Information provided: Begin

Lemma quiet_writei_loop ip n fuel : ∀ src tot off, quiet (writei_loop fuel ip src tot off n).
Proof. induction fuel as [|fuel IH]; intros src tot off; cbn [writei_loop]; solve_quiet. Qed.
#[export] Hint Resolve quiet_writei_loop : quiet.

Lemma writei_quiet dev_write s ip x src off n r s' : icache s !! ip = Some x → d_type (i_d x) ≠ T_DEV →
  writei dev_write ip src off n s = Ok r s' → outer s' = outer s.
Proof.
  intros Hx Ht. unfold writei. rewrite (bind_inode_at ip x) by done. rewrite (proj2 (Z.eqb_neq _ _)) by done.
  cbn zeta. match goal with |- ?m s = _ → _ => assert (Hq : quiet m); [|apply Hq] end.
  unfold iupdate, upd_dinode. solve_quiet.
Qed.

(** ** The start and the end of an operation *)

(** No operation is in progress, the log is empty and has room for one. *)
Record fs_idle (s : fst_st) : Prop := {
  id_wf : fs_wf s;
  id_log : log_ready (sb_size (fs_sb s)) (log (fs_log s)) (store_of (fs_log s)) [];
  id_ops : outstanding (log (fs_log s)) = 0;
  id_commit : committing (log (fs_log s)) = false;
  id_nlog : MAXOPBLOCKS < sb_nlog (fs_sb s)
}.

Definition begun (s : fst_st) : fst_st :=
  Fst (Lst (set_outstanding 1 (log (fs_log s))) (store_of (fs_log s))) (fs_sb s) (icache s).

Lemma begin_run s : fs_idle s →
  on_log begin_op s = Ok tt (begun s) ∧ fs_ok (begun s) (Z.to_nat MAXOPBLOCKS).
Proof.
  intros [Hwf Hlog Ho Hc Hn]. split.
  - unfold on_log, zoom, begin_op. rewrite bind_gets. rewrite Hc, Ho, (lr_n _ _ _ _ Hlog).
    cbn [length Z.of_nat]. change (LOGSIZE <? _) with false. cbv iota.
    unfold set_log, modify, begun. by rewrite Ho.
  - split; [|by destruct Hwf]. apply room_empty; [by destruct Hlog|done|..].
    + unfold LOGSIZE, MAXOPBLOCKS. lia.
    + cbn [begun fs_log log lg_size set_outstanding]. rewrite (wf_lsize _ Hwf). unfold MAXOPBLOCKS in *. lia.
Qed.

Information provided: End

• _Exercise aim_: Report every line containing the string "false" in the material.

• _Response to the exercise_:
  id_commit : committing (log (fs_log s)) = false;
    cbn [length Z.of_nat]. change (LOGSIZE <? _) with false. cbv iota.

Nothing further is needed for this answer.